** Input data **
Lemma kept_refl w : kept w w.
Proof.
  unfold WorkerProofs.kept. split_and!; try done; [|by destruct dep].
  exists (fs (world (transport w))). by destruct w as [[? ? ? ? [] ] ].
Qed.
Lemma kept_trans w1 w2 w3 : kept w1 w2 -> kept w2 w3 -> kept w1 w3.
Proof.
  intros ([f1 Ht1] & Hm1 & Hp1 & Hs1 & Hd1 & Hl1) ([f2 Ht2] & Hm2 & Hp2 & Hs2 & Hd2 & Hl2).
  split; [exists f2; rewrite Ht2, Ht1; done|]. split; [tauto|]. split; [tauto|]. split; [congruence|]. split; [congruence|].
  destruct dep; [|congruence]. rewrite Hd1 in Hl2. by eapply stays_trans.
Qed.
Lemma kept_miners w w' : kept w w' -> is_Some (minerManager w) -> is_Some (minerManager w').
Proof. intros (_ & Hm & _). apply Hm. Qed.
Hint Resolve kept_refl kept_miners : core.

Lemma calm_bind {A B} Q Q' (m : SR Worker A) (f : A -> SR Worker B) w :
  calm Q m w -> (forall a w', Q a -> kept w w' -> calm Q' (f a) w') -> calm Q' (m ≫= f) w.
Proof.
  intros [Hr Hk] Hf. unfold calm in *. cbv [mbind SR_bind]. destruct (m w) as [[a|e|p|] w1]; cbn [fst snd] in *; try done.
  destruct (Hf a w1 Hr Hk) as [Hr2 Hk2]. split; [done|by eapply kept_trans].
Qed.
Lemma calm_lift {A} (Q : A -> Prop) (r : Result A) w :
  match r with Ok a => Q a | Fail _ => True | _ => False end -> calm Q (lift r) w.
Proof. by split. Qed.
Lemma calm_gets {A} (f : Worker -> A) w : calm (fun a => a = f w) (gets f) w.
Proof. by split. Qed.
Lemma calm_miners {A} (f : MM -> A * MM) w : is_Some (minerManager w) -> calm (fun _ => True) (on_miners f) w.
Proof.
  intros [mm Hmm]. unfold calm, on_miners. rewrite Hmm. destruct (f mm) as [a mm']. split; [done|].
  split; [|split_and!; try done; solve [intros; by eexists|by destruct dep]]. exists (fs (world (transport w))). by destruct w as [[? ? ? ? [] ] ].
Qed.
Lemma calm_profiles {A} (f : PM -> A * PM) w : is_Some (profileManager w) -> calm (fun _ => True) (on_profiles f) w.
Proof.
  intros [pm Hpm]. unfold calm, on_profiles. rewrite Hpm. destruct (f pm) as [a pm']. split; [done|].
  split; [|split_and!; try done; solve [intros; by eexists|by destruct dep]]. exists (fs (world (transport w))). by destruct w as [[? ? ? ? [] ] ].
Qed.

(** A reply of the type [ty] to [msg]. *)
Definition reply_to msg (ty : string) (r : Message) : Prop :=
  m_ReplyTo r = m_ID msg /\ m_To r = m_From msg /\ m_From r = m_To msg /\ m_Type r = ty.

Lemma calm_reply {T} `{Codec T} i msg ty (p : T) w : calm (reply_to msg ty) (reply_with i msg ty p) w.
Proof. apply calm_lift. unfold Reply, NewMessage. by destruct (payload_json enc p). Qed.
Lemma calm_payload (T : Type) `{Codec T} op what msg w : calm (fun _ => True) (lift (payload_of T op what msg)) w.
Proof. apply calm_lift. unfold payload_of, ParsePayload. destruct (m_Payload msg) as [d|]; [destruct (dec d)|]; done. Qed.
Hint Resolve calm_reply calm_payload calm_gets : core.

** Aim of the task **
List all lines from the entries that include the word "eapply".

** Result for this exercise **
  destruct dep; [|congruence]. rewrite Hd1 in Hl2. by eapply stays_trans.
  destruct (Hf a w1 Hr Hk) as [Hr2 Hk2]. split; [done|by eapply kept_trans].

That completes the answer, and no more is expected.